Stored items:

(* ===== verification/CacheHandle.v ===== *)
(** * What the operations of a cached file keep and return

    The handles of [CacheFile]: reads through a handle return the bytes of the
    file behind it, and the refills, prefetches, checkpoints and evictions a
    handle starts keep the invariant of [CacheInv]. *)

From stdpp Require Import gmap.
From S2P Require Import Prelude LsmtIo Text ZFormat CacheMeta CacheEntry CachePool CacheStore CacheFile CacheInv CacheQuery CacheRefill CacheRead CacheOps.

Open Scope result_scope.

Section Handles.
Context {env : CacheEnv} {env_spec : CacheEnvSpec} {roaring : Roaring} {roaring_spec : RoaringSpec}
  {crc : Crc32c} {crc_spec : Crc32cSpec} {disc : FileDiscard} {disc_spec : FileDiscardSpec}.
Context {model : CacheModel}.

(** A handle knows the size of its file. *)
Definition handle_ok (f : CachedFile) : Prop :=
  cf_source_size f = zlen (content (cf_cache_id f)) ∧ source_ok (cf_cache_id f) (cf_source f).

Lemma I_handle hs w h f : I hs w → w_handles w !! h = Some f → handle_ok f.
Proof. intros HI Hf. apply (i_handles w (I_inv _ _ HI) h f Hf). Qed.

Lemma run_get_handle {B} h f (k : CachedFile → cache B) w : w_handles w !! h = Some f → ebind (get_handle h) k w = k f w.
Proof. intros Hf. unfold ebind, get_handle. by rewrite Hf. Qed.

Lemma pres_get_handle {B} hs h (k : CachedFile → cache B) : (∀ f, handle_ok f → pres hs (k f)) →
  pres hs (ebind (get_handle h) k).
Proof.
  intros Hk hs' w Hh HI. unfold ebind, get_handle. destruct (w_handles w !! h) as [f|] eqn:Ef; [|done].
  apply Hk; [by eapply I_handle|done..].
Qed.

(** The size a handle reports is that of the file, which is asked again for
    ranges past it. *)
Lemma tryget_run hs w h f offset count : I hs w → w_handles w !! h = Some f →
  ∃ w', (w' = w ∨ w' = bump_tick w) ∧
    (tryget_size h offset count w = (w', Ok (zlen (content (cf_cache_id f))))
     ∨ ∃ err s, tryget_size h offset count w = (w', Err err) ∧ cf_source f = Some s
         ∧ ¬ reliable (content (cf_cache_id f)) s).
Proof.
  intros HI Hf. destruct (I_handle hs w h f HI Hf) as [Hsz Hsrc]. unfold tryget_size.
  setoid_rewrite (run_get_handle h f); [|done..]. rewrite <- Hsz. destruct (_ && _); [|exists w; by eauto].
  destruct (cf_source f) as [s|] eqn:Es; [|exists w; by eauto]. exists (bump_tick w). split; [by right|].
  setoid_rewrite run_tick.
  destruct (so_size s (w_tick w)) as [n|err] eqn:En.
  - left. pose proof (hs_size _ _ (Hsrc s eq_refl) _ _ En) as ->. rewrite Hsz. cbn [lift_source]. run1. by rewrite Z.eqb_refl.
  - right. destruct err; eexists _, s; (split_and!; [done..|]); intros Hr; rewrite (rl_size _ _ Hr) in En; done.
Qed.

Lemma tryget_I hs w h offset count : I hs w → I hs (tryget_size h offset count w).1.
Proof.
  intros HI. destruct (w_handles w !! h) as [f|] eqn:Ef.
  - destruct (tryget_run hs w h f offset count HI Ef) as (w' & Hw' & [->|(err & s & -> & _)]);
      destruct Hw' as [->| ->]; by try apply I_bump.
  - unfold tryget_size, get_handle, ebind at 1. by rewrite Ef.
Qed.

Lemma pres_tryget hs h offset count : pres hs (tryget_size h offset count).
Proof. intros hs' w _ HI. by apply tryget_I. Qed.
#[local] Hint Resolve pres_tryget : cache.

(** When a read has to succeed: reads of the source do not fail, and nothing
    says that only the cache is read. *)
Definition must_read_at (f : CachedFile) (rw_flags : Z) : Prop :=
  must_read (cf_cache_id f) (cf_source f)
    {| rc_source_size := cf_source_size f; rc_open_flags := cf_open_flags f; rc_rw_flags := rw_flags |}.

(** The size, and then an operation on the handle with that size. *)
Lemma sized_spec {B} hs w h f offset count (k : Z → CachedFile → cache B) must x :
  I hs w → w_handles w !! h = Some f → (must → ∀ s, cf_source f = Some s → reliable (content (cf_cache_id f)) s) →
  spec hs (k (zlen (content (cf_cache_id f))) f) (right must x) →
  let r := (let! size := tryget_size h offset count in let! f := get_handle h in k size f) w in
  I hs r.1 ∧ right must x r.2.
Proof.
  intros HI Hf Hmust Hk. destruct (tryget_run hs w h f offset count HI Hf) as (w' & Hw' & Hrun).
  assert (I hs w' ∧ w_handles w' !! h = Some f) as [HI' Hf'] by (destruct Hw' as [->| ->]; by try (split; [apply I_bump|])).
  destruct Hrun as [Hrun|(err & s & Hrun & Hs & Hnot)]; unfold ebind at 1; rewrite Hrun; cbn [fst snd].
  - unfold ebind, get_handle. rewrite Hf'. by apply Hk.
  - split; [done|]. cbn. intros Hm. by apply Hnot, Hmust.
Qed.

Lemma must_read_source id source ctx : must_read id source ctx → ∀ s, source = Some s → reliable (content id) s.
Proof. intros (_ & s & -> & Hr) s' [= <-]. done. Qed.

Lemma read_at_right hs w h f offset len rw_flags : I hs w → w_handles w !! h = Some f → 0 ≤ offset → 0 ≤ len →
  let r := read_at_with_flags h offset len rw_flags w in
  I hs r.1 ∧ right (must_read_at f rw_flags) (slice offset len (content (cf_cache_id f))) r.2.
Proof.
  intros HI Hf Ho Hl. destruct (I_handle hs w h f HI Hf) as [Hsz Hsrc]. unfold must_read_at. rewrite Hsz.
  unfold read_at_with_flags. apply (sized_spec hs w h f offset len (λ size f, do_preadv2_generic (cf_cache_id f) (cf_source f)
    {| rc_source_size := size; rc_open_flags := cf_open_flags f; rc_rw_flags := rw_flags |} offset len)); [done..| |].
  - apply must_read_source.
  - by apply do_preadv2_spec.
Qed.

Lemma read_at_into_right hs w h f offset dst : I hs w → w_handles w !! h = Some f → 0 ≤ offset →
  let r := read_at_into h offset dst w in
  I hs r.1 ∧ right (must_read_at f 0) (splice dst 0 (slice offset (zlen dst) (content (cf_cache_id f))),
    zlen (slice offset (zlen dst) (content (cf_cache_id f)))) r.2.
Proof.
  intros HI Hf Ho. destruct (I_handle hs w h f HI Hf) as [Hsz Hsrc]. unfold read_at_into.
  destruct dst as [|x dst]; [done|]. cbn [is_nil]. unfold must_read_at. rewrite Hsz.
  apply (sized_spec hs w h f offset _ (λ size f, do_preadv2_into_generic (cf_cache_id f) (cf_source f)
    {| rc_source_size := size; rc_open_flags := cf_open_flags f; rc_rw_flags := 0 |} offset (x :: dst))); [done..| |].
  - apply must_read_source.
  - by apply do_preadv2_into_spec.
Qed.

(** ** The other operations of a handle *)

Lemma pres_query_file hs h offset count : pres hs (query h offset count).
Proof.
  unfold query. apply pres_bind; [apply pres_tryget|]. intros size. destruct (_ || _); [pres|].
  apply pres_get_handle. intros f _. apply pres_bind; [eapply pres_spec, total_query|]. intros r. pres.
Qed.

Lemma pres_file_try_refill hs h offset count : 0 ≤ offset → 0 ≤ count → pres hs (file_try_refill_range h offset count).
Proof. intros Ho Hc. apply pres_get_handle. intros f [Hsz Hsrc]. rewrite Hsz. by apply pres_try_refill. Qed.

Lemma pres_fadvise_loop fuel : ∀ hs h cur end_, 0 ≤ cur → pres hs (fadvise_loop fuel h cur end_).
Proof.
  induction fuel as [|fuel IH]; intros hs h cur end_ Hc; cbn [fadvise_loop]; destruct (Z.leb_spec end_ cur); [pres..|].
  apply pres_bind; [by apply pres_file_try_refill; unfold MAX_PREFETCH_SIZE; lia|]. intros ret.
  destruct (Z.eqb_spec ret 0); [pres|]. destruct (Z.ltb_spec ret (Z.min (end_ - cur) MAX_PREFETCH_SIZE)); [pres|].
  apply IH. unfold sat_add, MAX_PREFETCH_SIZE, U64_MAX in *. lia.
Qed.

Lemma pres_fadvise hs h offset len : 0 ≤ offset → pres hs (fadvise h offset len).
Proof.
  intros Ho. unfold fadvise. apply pres_bind.
  { destruct (negb _); [|pres]. destruct (checked_add64 _ _); pres. }
  intros end_. destruct (_ <=? _); [pres|]. apply pres_fadvise_loop.
  pose proof (Z.div_pos offset 4096). lia.
Qed.

Lemma pres_sync hs h : pres hs (sync h).
Proof.
  apply pres_get_handle. intros f _. apply pres_bind.
  { destruct (cf_source f) as [s|]; [|pres]. apply pres_bind; [apply pres_tick|]. intros t. destruct (so_sync s t); pres. }
  intros _. apply pres_sync_checkpoint.
Qed.

Lemma pres_file_evict hs h : pres hs (file_evict_all h).
Proof. apply pres_get_handle. intros f _. apply pres_store_evict. Qed.

Lemma I_handles hs w g : I hs w → (∀ h f, g (w_handles w) !! h = Some f → handle_ok f ∧ h < w_next w) →
  I hs (set_handles g w).
Proof.
  intros [Hi Hl Hap] Hg. split; [destruct Hi as [? Hs ? ? Hfr Hha ?]; split; try done| |done].
  - intros id a Ha. destruct (Hs id a Ha) as (e & f & d & ? & ? & ? & ? & ?). exists e, f, d.
    split_and!; try done. by apply (entry_ok_core w).
  - intros a Ha. destruct (Hfr a Ha) as (? & ? & ?). split_and!; [done..|]. apply eq_None_not_Some. intros [f Hf].
    destruct (Hg a f Hf) as [_ Hlt]. cbn in Ha. lia.
  - intros h f Hf. apply (Hg h f Hf).
  - intros p Hp. destruct (Hl p Hp) as (e & f & ? & ? & ? & ? & ?). exists e, f. split_and!; try done. by apply (entry_ok_core w).
Qed.

(** The handles there are have been given names. *)
Lemma I_handle_next hs w h f : I hs w → w_handles w !! h = Some f → h < w_next w.
Proof.
  intros HI Hf. destruct (Z.lt_ge_cases h (w_next w)); [done|].
  destruct (i_fresh w (I_inv _ _ HI) h) as (_ & _ & Hn); [done|congruence].
Qed.

Lemma pres_set_handles_delete hs h : pres hs (emodify (set_handles (delete h))).
Proof.
  intros hs' w _ HI. apply I_handles; [done|]. intros h' f [_ Hf]%lookup_delete_Some.
  split; [by eapply I_handle|by eapply I_handle_next].
Qed.

Lemma pres_close hs h : pres hs (drop_handle h).
Proof.
  apply pres_get_handle. intros f _. apply pres_bind; [apply pres_set_handles_delete|]. intros _.
  unfold remove_open_file, add_open_count. pres.
Qed.

(** What is done with the runs of a range, with the source and the size that the
    handle has. *)
Lemma pres_range {A} hs h start len (k : Source → Z → Z → list (list Z) → cache A) : 0 ≤ start → 0 ≤ len →
  (∀ hs id s a runs, (a, id) ∈ hs → honest (content id) s → Forall (good_run 0 (div_round_up (zlen (content id)) pool_bs)) runs →
     pres hs (k s (zlen (content id)) a runs)) →
  pres hs (let! p := background_source_snapshot h in acquire_range h p.2 start len (k p.1 p.2)).
Proof.
  intros Hs Hl Hk hs' w Hh HI. clear Hh hs. rename hs' into hs.
  unfold background_source_snapshot, acquire_range, get_handle. unfold ebind at 1 2.
  destruct (w_handles w !! h) as [f|] eqn:Ef; [|done]. destruct (I_handle hs w h f HI Ef) as [Hsz Hsrc].
  destruct (cf_source f) as [s|] eqn:Es; [|done]. cbn [eret fst snd]. unfold ebind at 1. rewrite Ef, Hsz.
  set (id := cf_cache_id f) in *. specialize (Hsrc s eq_refl).
  match goal with |- I hs (?m w).1 => assert (spec hs m (λ _, True)) as Hp; [|by apply Hp] end.
  assert (∀ A (m : cache A), pres hs m → spec hs m (λ _, True)) as Hany by (intros A' m Hm; by apply spec_pres).
  apply spec_read_bs. destruct (checked_add64 start len) as [end_block|] eqn:Ec; [|apply Hany; pres].
  unfold checked_add64 in Ec. destruct (start + len <=? U64_MAX); [|done]. injection Ec as <-.
  unfold background_block_count. set (n := div_round_up (zlen (content id)) pool_bs).
  destruct (Z.leb_spec n (U32_MAX + 1)); [|by apply Hany, pres_err]. cbn [ensure elift].
  eapply (spec_bind _ _ _ (λ r, r = Ok n)); [by intros hs' w' _ HI'| |done]. intros x [= ->].
  destruct (Z.leb_spec (start + len) n); [|by apply Hany, pres_err]. cbn [negb].
  apply spec_read_state. intros st. destruct (_ || _); [by apply Hany, pres_err|].
  apply spec_get_cache_entry; [by apply Hany, pres_err|]. intros a.
  eapply spec_bind; [apply (acquire_runs_spec _ a id 0 n)| |done]; [set_solver| |done|].
  - apply Forall_forall. intros b Hb%elem_of_seqZ. lia.
  - intros runs Hr. apply spec_pres; [|done]. apply Hk; [set_solver|done|by apply Hr].
Qed.

Lemma pres_background hs h start len : 0 ≤ start → 0 ≤ len →
  pres hs (let! p := background_source_snapshot h in background_refill_range h p.1 p.2 start len).
Proof. intros. apply (pres_range _ _ _ _ (λ s ss a runs, refill_runs a s ss runs 0)); [done..|]. intros. by apply pres_refill_runs. Qed.

Lemma pres_background_dropped hs h start len k : 0 ≤ start → 0 ≤ len →
  pres hs (let! p := background_source_snapshot h in background_refill_dropped h p.1 p.2 start len k).
Proof.
  intros. apply (pres_range _ _ _ _ (λ s ss a runs, let! r := catch (refill_runs a s ss (take k runs) 0) in
    let! _ := drop_guards a (mjoin (drop k runs)) in elift r)); [done..|]. intros hs' id s a runs Hin Hs Hr.
  apply pres_bind; [apply pres_catch, pres_refill_runs; [done..|by apply Forall_take]|]. intros r.
  apply pres_bind; [by eapply pres_drop_guards|]. intros _. destruct r; [apply pres_ret|apply pres_err].
Qed.
End Handles.
Lemma open_data_run P w id d : loading P w → (∀ a, ¬ active w id a) → ¬ P id → w_dirs w !! id = Some d →
  let '(w', r) := open_data_file id w in
  loading P w' ∧ w_state w' = w_state w ∧ ∀ i, r = Ok i → own_inode w' id i.
Proof.
  intros HL Hna HP Hd. unfold open_data_file. run1. apply L_bump in HL.
  destruct (env_ok SysOpenData _); [|by split_and!]. run1. change (w_dirs (bump_tick w)) with (w_dirs w). rewrite Hd.
  destruct (dir_data d) as [i|] eqn:Ei.
  { split_and!; [done..|]. intros i' [= <-]. by eapply own_existing. }
  run1. unfold write_file. repeat run1. set (w1 := bump_tick w) in *. set (i := w_next w1).
  assert (∀ id2 d2, w_dirs w1 !! id2 = Some d2 → dir_data d2 ≠ Some i) as Hnone.
  { intros id2 d2 H2 Hi2. destruct (l_data P w1 HL id2 d2 i H2 Hi2) as [f Hf].
    pose proof (file_next P w1 i f HL Hf). unfold i in *. lia. }
  assert (loading P (bump_next w1)) as HL1 by (eapply L_core; [|exact HL]; repeat split; cbn; lia).
  apply (L_file P _ id i []) in HL1; [|done|done|cbn; lia|by intros id2 d2 _; apply Hnone].
  apply (L_dir P _ id {| dir_data := Some i; dir_meta := dir_meta d |}) in HL1; [|done..| |].
  - split_and!; [done..|]. intros i' [= <-]. split_and!.
    + cbn. unfold i. cbn. lia.
    + exists []. cbn. by rewrite lookup_insert_eq.
    + eexists. cbn. by rewrite lookup_insert_eq.
    + intros id2 d2 Hne. cbn. rewrite lookup_insert_ne by done. apply Hnone.
  - right. by exists d.
  - intros i' [= <-]. split; [|by intros id2 d2 _; apply Hnone]. exists []. cbn. by rewrite lookup_insert_eq.
Qed.
(** The blocks of a range are in the bitmap or in the runs that are acquired. *)
Lemma acquire_range_yields {A} o a h f ss start len (k : Z → list (list Z) → cache A) Q X0 :
  fr_handles o !! h = Some f → fr_entries o !! cf_cache_id f = Some (Active a) → 0 ≤ start → 0 ≤ len →
  let nb := div_round_up ss (opt_block_size (fr_opts o)) in
  (∀ rs X1, nb ≤ 2 ^ 32 → start + len ≤ nb → Forall (good_run 0 nb) rs →
     (∀ b, start ≤ b < start + len → b ∈ X1 ∨ b ∈ mjoin rs) → yields o a X1 (k a rs) Q) →
  yields o a X0 (acquire_range h ss start len k) Q.
Proof.
  intros Hf Ha Hs Hl nb Hk w X Ho Hi HX. rewrite <- Ho in Hf, Ha. cbn in Hf, Ha.
  assert (div_round_up ss (opt_block_size (w_opts w)) = nb) as Hnb by (unfold nb; by rewrite <- Ho).
  assert (∀ w' (r : result cache_error A) e, (w, Err e) = (w', r) →
    frame_of w' = o ∧ ∃ X', index_of a w' = Some X' ∧ X ⊆ X' ∧ ∀ x, r = Ok x → Q x X') as Hfail.
  { intros w' r e [= <- <-]. split; [done|]. by exists X. }
  destruct (acquire_range h ss start len k w) as [w' r] eqn:Hrun. cbn [fst snd].
  unfold acquire_range, get_handle, ebind at 1 in Hrun. rewrite Hf, run_read in Hrun.
  unfold checked_add64, background_block_count in Hrun. rewrite Hnb in Hrun.
  destruct (Z.leb_spec (start + len) U64_MAX); [|exact (Hfail _ _ _ Hrun)].
  destruct (Z.leb_spec nb (U32_MAX + 1)) as [Hn|]; [|exact (Hfail _ _ _ Hrun)]. unfold U32_MAX in Hn.
  rewrite (ebind_ok _ _ w w nb) in Hrun by done. destruct (Z.leb_spec (start + len) nb); [|exact (Hfail _ _ _ Hrun)]. cbn [negb] in Hrun.
  rewrite run_read in Hrun. destruct (_ || _); [exact (Hfail _ _ _ Hrun)|]. unfold get_cache_entry, get_slot in Hrun.
  rewrite !run_assoc, run_read, run_ret, Ha in Hrun. cbn [as_active mbind option_bind] in Hrun.
  assert (yields o a X0 (let! runs := acquire_runs a (seqZ start len) [] in k a runs) Q) as Hy.
  { eapply yields_bind; [apply (acquire_runs_all _ a 0 nb); [|done]|].
    - apply Forall_forall. intros b Hb%elem_of_seqZ. lia.
    - intros rs X1 _ (Hgood & _ & Hall). apply Hk; [lia|done|done|]. intros b Hb.
      destruct (Hall b ltac:(apply elem_of_seqZ; lia)) as [Hin|]; [left|by right]. by rewrite wrap32_small in Hin by lia. }
  specialize (Hy w X Ho Hi HX). by rewrite Hrun in Hy.
Qed.
(* ===== verification/CacheConc.v ===== *)
(** * Concurrent tasks on one entry

    Readers, refills, checkpoints and evictions of one [CacheEntry] as a step
    relation: a step is what a task does between two points at which another
    task can run, and the process can end between any two steps.  The tasks
    share the bitmap, the bytes of the blocks, [meta.bin], the set of blocks
    that are being loaded and the refill/eviction barrier, of which readers,
    refills and checkpoints hold the read side and an eviction the write side.

    Blocks are numbered; [content] has the bytes of each block of the file.  A
    fetch writes into the mapped file piece by piece, and what a hole leaves is
    left open: both put any bytes into a block.

    Every call of an eviction can fail, and its future can be dropped while its
    closure runs.  Two of these outcomes defeat the barrier and the order of the
    eviction; the state records when they have happened ([es_kept], [es_lost]),
    and the end of the file shows what they lead to. *)

From stdpp Require Import gmap functions.
From S2P Require Import Prelude CacheEntry.

(** Where a task is.  An eviction is [Spawned] while its closure has not yet
    removed [meta.bin].  [Detached] is an eviction whose future was dropped: its
    closure still runs, without the barrier. *)
Inductive task : Type :=
| Reading (b : Z)
| Refilling (b : Z)
| Loading (b : Z)
| Loaded (b : Z)
| Published (b : Z)
| Snapshot (X : gset Z)
| Locked
| Cleared
| Spawned
| Unlisted
| Detached
| DetachedUnlisted.

Definition holds_read (t : task) : bool :=
  match t with Reading _ | Refilling _ | Loading _ | Loaded _ | Published _ | Snapshot _ => true | _ => false end.

Definition holds_write (t : task) : bool :=
  match t with Locked | Cleared | Spawned | Unlisted => true | _ => false end.

(** [es_kept]: an eviction has failed to remove [meta.bin], which has not been
    written or removed since.  [es_lost]: an eviction was dropped while its
    closure ran, or a process has started on such a [meta.bin]. *)
Record EntryState : Type := {
  es_index : gset Z;
  es_data : Z → list Z;
  es_meta : option (gset Z);
  es_loading : gset Z;
  es_tasks : gmap Z task;
  es_kept : bool;
  es_lost : bool
}.

Definition no_writer (s : EntryState) : Prop := ∀ i t, es_tasks s !! i = Some t → holds_write t = false.
Definition no_reader (s : EntryState) : Prop := ∀ i t, es_tasks s !! i = Some t → holds_read t = false.

Definition with_task (i : Z) (t : option task) (s : EntryState) : EntryState := {|
  es_index := es_index s; es_data := es_data s; es_meta := es_meta s; es_loading := es_loading s;
  es_tasks := match t with Some t => <[i := t]> (es_tasks s) | None => delete i (es_tasks s) end;
  es_kept := es_kept s; es_lost := es_lost s |}.

Definition with_index (X : gset Z) (s : EntryState) : EntryState := {|
  es_index := X; es_data := es_data s; es_meta := es_meta s; es_loading := es_loading s; es_tasks := es_tasks s;
  es_kept := es_kept s; es_lost := es_lost s |}.

Definition with_data (d : Z → list Z) (s : EntryState) : EntryState := {|
  es_index := es_index s; es_data := d; es_meta := es_meta s; es_loading := es_loading s; es_tasks := es_tasks s;
  es_kept := es_kept s; es_lost := es_lost s |}.

Definition with_meta (m : option (gset Z)) (s : EntryState) : EntryState := {|
  es_index := es_index s; es_data := es_data s; es_meta := m; es_loading := es_loading s; es_tasks := es_tasks s;
  es_kept := false; es_lost := es_lost s |}.

(** [meta.bin] outlives an eviction that fails. *)
Definition keep_meta (s : EntryState) : EntryState := {|
  es_index := es_index s; es_data := es_data s; es_meta := es_meta s; es_loading := es_loading s; es_tasks := es_tasks s;
  es_kept := true; es_lost := es_lost s |}.

Definition lose (s : EntryState) : EntryState := {|
  es_index := es_index s; es_data := es_data s; es_meta := es_meta s; es_loading := es_loading s; es_tasks := es_tasks s;
  es_kept := es_kept s; es_lost := true |}.

Definition with_loading (X : gset Z) (s : EntryState) : EntryState := {|
  es_index := es_index s; es_data := es_data s; es_meta := es_meta s; es_loading := X; es_tasks := es_tasks s;
  es_kept := es_kept s; es_lost := es_lost s |}.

Task to carry out
Respond with a number only, please: how many lines in this data include the word "repeat".

Solution for this problem
2